Find the line in the entries below that contains "- split; [lia|].". Repeat it exactly, and every line after it through the line that contains "(λ '(w, out, p), 0".

+++ Record extracts

Lemma pmm_count_invariant_witness :
  (s ← pmm_init pmm_boot 65536;
   run [MarkUsable 0 65536; MarkReserved 0 5000; AllocFrames 3; AllocFrame; FreeFrames 12288 1] s)
  ⇓ λ s, pmm_free_count s = count_false (used s) ∧ pmm_used_count s = count_true (used s) ∧
         pmm_free_count s + pmm_used_count s = pmm_total_frames s ∧
         pmm_total_frames s = Z.min (65536 / PMM_FRAME_SIZE) PMM_MAX_FRAMES.
Proof. apply pmm_count_invariant; [lia|]. repeat constructor; simpl; lia. Defined.

(** What marking a region does to each frame, in terms of addresses. *)
Lemma mark_usable_exact s base len :
  inv s → 0 ≤ base ≤ 2 ^ 64 - 4096 → 0 ≤ len → base + len ≤ 2 ^ 64 - 4096 →
  pmm_mark_usable s base len ⇓ λ s', inv s' ∧ total_frames s' = total_frames s ∧
    ∀ i : nat, used s' !! i = Some false ↔
      used s !! i = Some false ∨
      (Z.of_nat i < total_frames s ∧
       base ≤ Z.of_nat i * 4096 ∧ (Z.of_nat i + 1) * 4096 ≤ base + len).
Proof.
  intros Hinv Hb Hl Hbl. eapply wp_mono; [apply pmm_mark_usable_ok; (done || lia)|].
  intros s' (Hinv' & Ht & ->). do 2 (split; [done|]). intros i.
  rewrite lookup_set_range, u64_small, align_4096_up, align_4096_down by lia.
  destruct (used s !! i) as [x|] eqn:Hi; simpl.
  - apply lookup_lt_Some in Hi. rewrite length_used in Hi by done.
    case_bool_decide as Hd; split; intros HH; try (by left); try (right; zlia); try done.
    destruct HH as [|HH]; [done|]. exfalso. apply Hd. zlia.
  - apply lookup_ge_None in Hi. rewrite length_used in Hi by done.
    split; [done|]. intros [|(? & _)]; [done|]. destruct Hinv as (_ & _ & ? & _). lia.
Qed.

Lemma mark_reserved_exact s base len :
  inv s → 0 ≤ base ≤ 2 ^ 64 - 4096 → 0 < len → base + len ≤ 2 ^ 64 - 4096 →
  pmm_mark_reserved s base len ⇓ λ s', inv s' ∧ total_frames s' = total_frames s ∧
    ∀ i : nat, used s' !! i = Some false ↔
      used s !! i = Some false ∧
      ¬ (Z.of_nat i * 4096 < base + len ∧ base < (Z.of_nat i + 1) * 4096).
Proof.
  intros Hinv Hb Hl Hbl. eapply wp_mono; [apply pmm_mark_reserved_ok; (done || lia)|].
  intros s' (Hinv' & Ht & ->). do 2 (split; [done|]). intros i.
  rewrite lookup_set_range, u64_small, align_4096_up, align_4096_down by lia.
  destruct (used s !! i) as [x|] eqn:Hi; simpl; [|by split; [|intros [? _]]].
  case_bool_decide as Hd; split; try done.
  - intros [_ Hno]. exfalso. apply Hno. zlia.
  - intros ->. split; [done|]. intros HH. apply Hd. zlia.
  - by intros [? _].
Qed.
Lemma repr_full r q : repr r q → ring_buf_full (Some r) = bool_decide (zlen q = capacity r).
Proof.
  intros (d & Hd & (Hc & _) & Hn & _). unfold ring_buf_full.
  rewrite (proj2 (Z.ltb_lt 0 _)) by lia. simpl. rewrite Hn.
  by destruct (Z.eqb_spec (zlen q) (capacity r)); case_bool_decide.
Qed.

Lemma push_ok r q v :
  repr r q → zlen q < capacity r →
  ring_buf_push (Some r) v ⇓ λ '(st, p), st = 0 ∧ ∃ r', p = Some r' ∧
    repr r' (q ++ [v]) ∧ capacity r' = capacity r.
Proof.
  intros Hr Hlt. pose proof (repr_full r q Hr) as Hfull.
  rewrite bool_decide_eq_false_2 in Hfull by lia.
  destruct Hr as (d & Hd & Hh & Hn & Hhead & Hsz). pose proof Hh as (Hc & Ht & Hq & _).
  destruct r as [dd cap h t n]; simpl in *. subst dd n.
  unfold ring_buf_push. simpl in Hfull. simpl ring_buf_full. rewrite Hfull.
  pose proof (Z.mod_pos_bound (t + zlen q) cap) as Hb.
  assert (0 ≤ zlen q) by (unfold zlen; lia).
  apply wp_bind, wp_zset; [lia|]. rewrite !u64_small by lia. rewrite umod_ok, bind_ok by lia.
  apply wp_ok. split; [done|]. eexists; split; [done|]. simpl.
  split; [|done]. eexists; simpl; split; [done|].
  assert (Z.to_nat h = Ring.slot cap t (zlen q)) as -> by (subst; done).
  split; [by apply Ring.holds_push|].
  split; [unfold zlen; rewrite length_app; simpl; lia|].
  split; [|by rewrite zlen_insert].
  subst h. rewrite Zplus_mod_idemp_l. f_equal. lia.
Qed.

Lemma pop_ok r x q o :
  repr r (x :: q) →
  ring_buf_pop (Some r) (Some o) ⇓ λ '(st, out, p), st = 0 ∧ out = Some x ∧
    ∃ r', p = Some r' ∧ repr r' q ∧ capacity r' = capacity r.
Proof.
  intros (d & Hd & Hh & Hn & Hhead & Hsz). pose proof Hh as (Hc & Ht & Hq & _).
  destruct r as [dd cap h t n]; simpl in *. subst dd.
  apply Ring.holds_pop in Hh as [Hx Hh]. unfold zlen in Hn, Hq; simpl in Hn, Hq.
  unfold ring_buf_pop. simpl ring_buf_empty. rewrite (proj2 (Z.eqb_neq n 0)) by lia.
  do 2 apply wp_bind. apply wp_zget; [lia|]. intros y Hy. simplify_eq.
  apply wp_ok. rewrite (u64_small (t + 1)) by lia. rewrite umod_ok, bind_ok by lia.
  apply wp_ok. do 2 (split; [done|]). eexists; split; [done|]. rewrite u64_small by lia.
  split; [|done]. exists d; simpl. do 2 (split; [done|]).
  split; [unfold zlen; lia|]. split; [|done].
  rewrite Zplus_mod_idemp_l. f_equal. lia.
Qed.

Lemma pop_empty r o :
  repr r [] → ring_buf_pop (Some r) (Some o) = Ok (-1, Some o, Some r).
Proof.
  intros (d & Hd & _ & Hn & _). destruct r as [dd cap h t n]; simpl in *. subst dd.
  unfold ring_buf_pop; simpl. by rewrite Hn.
Qed.

Lemma push_full r q v :
  repr r q → zlen q = capacity r → ring_buf_push (Some r) v = Ok (-1, Some r).
Proof.
  intros Hr He. pose proof (repr_full r q Hr) as Hf. rewrite bool_decide_eq_true_2 in Hf by done.
  destruct Hr as (d & Hd & _). destruct r as [dd cap h t n]; simpl in *. subst dd.
  unfold ring_buf_push; simpl. by rewrite Hf.
Qed.

Lemma write_ok r q bytes len :
  repr r q → 0 ≤ len ≤ zlen bytes → len < 2 ^ 63 →
  let k := Z.min len (capacity r - zlen q) in
  ring_buf_write (Some r) bytes len ⇓ λ '(written, p), written = k ∧
    ∃ r', p = Some r' ∧ repr r' (q ++ take (Z.to_nat k) bytes) ∧ capacity r' = capacity r.
Proof.
  intros Hr Hlen Hmax k. unfold ring_buf_write.
  assert (zlen q ≤ capacity r) as Hq by (destruct Hr as (d & _ & (_ & _ & ? & _) & _); done).
  assert (0 ≤ zlen q) by (unfold zlen; lia).
  apply (wp_loop
    (λ '(w, p), 0 ≤ w ≤ k ∧ ∃ r', p = Some r' ∧ repr r' (q ++ take (Z.to_nat w) bytes) ∧
                capacity r' = capacity r)
    (λ '(w, _), Z.to_nat (len - w))).
  - intros [w p] (Hw & r' & -> & Hr' & Hcap). unfold zlen in Hlen.
    assert (zlen (q ++ take (Z.to_nat w) bytes) = zlen q + w) as Hl.
    { unfold zlen. rewrite length_app, length_take. lia. }
    destruct (Z.ltb_spec w len) as [Hlt|Hge].
    + apply wp_bind, wp_zget; [unfold zlen; lia|]. intros b Hb. apply wp_bind.
      destruct (decide (zlen q + w < capacity r)) as [Hroom|Hfull].
      * eapply wp_mono; [apply push_ok; [done|lia]|].
        intros [st p] (-> & r'' & -> & Hr'' & Hcap''). simpl. apply wp_ok.
        rewrite u64_small by lia. split; [|lia]. split; [lia|]. exists r''. split; [done|].
        replace (Z.to_nat (w + 1)) with (S (Z.to_nat w)) by lia.
        rewrite (take_S_r _ _ b), app_assoc by done. split; [done|congruence].
      * rewrite (push_full r' _ b Hr') by lia. apply wp_ok. simpl. apply wp_ok.
        split; [lia|]. assert (w = k) as -> by lia. eauto.
    + apply wp_ok. split; [lia|]. assert (w = k) as -> by lia. eauto.
  - split; [lia|]. exists r. split; [done|]. by rewrite app_nil_r.
  - lia.
Qed.

Lemma read_ok r q bytes len :
  repr r q → 0 ≤ len ≤ zlen bytes → len < 2 ^ 63 →
  let k := Z.min len (zlen q) in
  ring_buf_read (Some r) bytes len ⇓ λ '(read, out, p), read = k ∧
    out = take (Z.to_nat k) q ++ drop (Z.to_nat k) bytes ∧
    ∃ r', p = Some r' ∧ repr r' (drop (Z.to_nat k) q) ∧ capacity r' = capacity r.
Proof.
  intros Hr Hlen Hmax k. unfold ring_buf_read. assert (0 ≤ zlen q) by (unfold zlen; lia).
  apply (wp_loop
    (λ '(w, out, p), 0 ≤ w ≤ k ∧ out = take (Z.to_nat w) q ++ drop (Z.to_nat w) bytes ∧
       ∃ r', p = Some r' ∧ repr r' (drop (Z.to_nat w) q) ∧ capacity r' = capacity r)
    (λ '(w, _, _), Z.to_nat (len - w))).
  - intros [[w out] p] (Hw & -> & r' & -> & Hr' & Hcap). unfold zlen in *.
    assert (length (take (Z.to_nat w) q) = Z.to_nat w) as Hlt by (rewrite length_take; lia).
    destruct (Z.ltb_spec w len) as [Hwl|Hge].
    + apply wp_bind, wp_zget.
      { unfold zlen. rewrite length_app, Hlt, length_drop. lia. }
      intros old Hold. apply wp_bind.
      destruct (drop (Z.to_nat w) q) as [|x q'] eqn:Hd.
      * rewrite pop_empty by done. apply wp_ok, wp_bind. rewrite zset_ok.
        2:{ unfold zlen. rewrite length_app, Hlt, length_drop. lia. }
        apply wp_ok. simpl. apply wp_ok.
        assert (w = k) as ->.
        { apply (f_equal length) in Hd. rewrite length_drop in Hd. simpl in Hd. lia. }
        rewrite list_insert_id by done. split_and!; [done..|]. exists r'. by rewrite Hd.
      * eapply wp_mono; [by apply pop_ok|].
        intros [[st out'] p'] (-> & -> & r'' & -> & Hr'' & Hcap'').
        apply wp_bind, wp_zset.
        { unfold zlen. rewrite length_app, Hlt, length_drop. lia. }
        simpl. apply wp_ok. rewrite u64_small by lia.
        assert (q !! Z.to_nat w = Some x) as Hqx.
        { rewrite <-(Nat.add_0_r (Z.to_nat w)), <-lookup_drop, Hd. done. }
        assert (Z.to_nat w < length q)%nat by (by eapply lookup_lt_Some).
        replace (Z.to_nat (w + 1)) with (S (Z.to_nat w)) by lia.
        split; [|lia]. split; [lia|]. split; [|exists r''; split; [done|split; [|congruence]]].
        -- rewrite (take_S_r _ _ x) by done.
           rewrite insert_app_r_alt by lia. rewrite Hlt, Nat.sub_diag.
           destruct (drop (Z.to_nat w) bytes) as [|b bs] eqn:Hb.
           { apply (f_equal length) in Hb. rewrite length_drop in Hb. simpl in Hb. lia. }
           simpl. rewrite <-app_assoc. simpl. do 2 f_equal.
           rewrite <-Nat.add_1_r, <-drop_drop, Hb. done.
        -- rewrite <-Nat.add_1_r, <-drop_drop, Hd. done.
    + apply wp_ok. assert (w = k) as -> by lia. split_and!; [done..|]. eauto.
  - split; [unfold zlen; lia|]. split; [done|]. eauto.
  - lia.
Qed.

Lemma init_repr storage cap r0 :
  0 < cap ≤ zlen storage → zlen storage < 2 ^ 63 →
  ∃ r, ring_buf_init (Some r0) (Some storage) cap = Some r ∧ repr r [] ∧ capacity r = cap.
Proof.
  intros Hc Hs. eexists; split; [done|]. split; [|done]. exists storage; simpl.
  split; [done|]. split; [by apply Ring.holds_nil; lia|]. split_and!; [done| |done].
  by rewrite Z.mod_0_l by lia.
Qed.
Lemma live_release a pre sz post :
  live_from a (release pre sz post) = live_from a pre ++ live_from (a + extent pre + HDR + sz) post.
Proof.
  destruct pre as [|[s0 []] pre _] using rev_ind.
  - rewrite release_keep by done. simpl. rewrite live_merge. change (extent []) with 0.
    by rewrite Z.add_0_r.
  - rewrite release_snoc, !live_app, extent_app, extent_cons. change (extent []) with 0.
    simpl. rewrite app_nil_r. f_equal.
    replace (a + extent pre + HDR + (s0 + HDR + (merge_right sz post).1))
      with ((a + extent pre + HDR + s0) + HDR + (merge_right sz post).1) by lia.
    rewrite live_merge. f_equal. lia.
  - rewrite release_keep by (by rewrite last_snoc). rewrite !live_app. simpl. f_equal.
    apply live_merge.
Qed.

(** A live block's payload lies inside the list's space. *)
Lemma live_range a bl p sz :
  blocks_ok bl → (p, sz) ∈ live_from a bl →
  a + HDR ≤ p ∧ 0 ≤ sz ∧ p + sz ≤ a + extent bl ∧ (p - a) mod 16 = 0.
Proof.
  intros Hok. revert a. induction Hok as [|[s f] bl Hb Hok IH]; intros a; simpl.
  - by intros ?%not_elem_of_nil.
  - rewrite extent_cons. pose proof (extent_nonneg bl Hok). simpl in *. unfold HDR in *.
    intros [Hin|Hin]%elem_of_app.
    + destruct f; [by apply not_elem_of_nil in Hin|].
      apply list_elem_of_singleton in Hin as [= -> ->]. split_and!; try lia. zlia.
    + destruct (IH _ Hin) as (? & ? & ? & Hm). split_and!; try lia. zlia.
Qed.

(** Live payloads are separated by at least a header. *)
Lemma live_disjoint a bl i j p sz q tz :
  blocks_ok bl → live_from a bl !! i = Some (p, sz) → live_from a bl !! j = Some (q, tz) →
  (i < j)%nat → p + sz + HDR ≤ q.
Proof.
  intros Hok. revert a i j. induction Hok as [|[s f] bl Hb Hok IH]; intros a i j; simpl; [done|].
  destruct f; simpl; [apply IH|].
  destruct i as [|i], j as [|j]; simpl; intros Hi Hj Hij; [lia| |lia|].
  - simplify_eq. assert ((q, tz) ∈ live_from (a + HDR + sz) bl) as Hin
      by (apply list_elem_of_lookup; eauto).
    destruct (live_range _ _ _ _ Hok Hin) as (? & _). lia.
  - eapply IH; eauto. lia.
Qed.

(** A block in use can be found in the list from its payload address. *)
Lemma live_split a bl p sz :
  (p, sz) ∈ live_from a bl →
  ∃ pre post, bl = pre ++ (sz, false) :: post ∧ p = a + extent pre + HDR.
Proof.
  revert a. induction bl as [|[s f] bl IH]; intros a; simpl; [by intros ?%not_elem_of_nil|].
  intros [Hin|Hin]%elem_of_app.
  - destruct f; [by apply not_elem_of_nil in Hin|].
    apply list_elem_of_singleton in Hin as [= -> ->]. exists [], bl. split; [done|].
    change (extent []) with 0. lia.
  - destruct (IH _ Hin) as (pre & post & -> & ->). exists ((s, f) :: pre), post.
    split; [done|]. rewrite extent_cons. simpl. lia.
Qed.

++++++

[Reply to the task]
  - split; [lia|]. exists r. split; [done|]. by rewrite app_nil_r.
  - lia.
Qed.

Lemma read_ok r q bytes len :
  repr r q → 0 ≤ len ≤ zlen bytes → len < 2 ^ 63 →
  let k := Z.min len (zlen q) in
  ring_buf_read (Some r) bytes len ⇓ λ '(read, out, p), read = k ∧
    out = take (Z.to_nat k) q ++ drop (Z.to_nat k) bytes ∧
    ∃ r', p = Some r' ∧ repr r' (drop (Z.to_nat k) q) ∧ capacity r' = capacity r.
Proof.
  intros Hr Hlen Hmax k. unfold ring_buf_read. assert (0 ≤ zlen q) by (unfold zlen; lia).
  apply (wp_loop
    (λ '(w, out, p), 0 ≤ w ≤ k ∧ out = take (Z.to_nat w) q ++ drop (Z.to_nat w) bytes ∧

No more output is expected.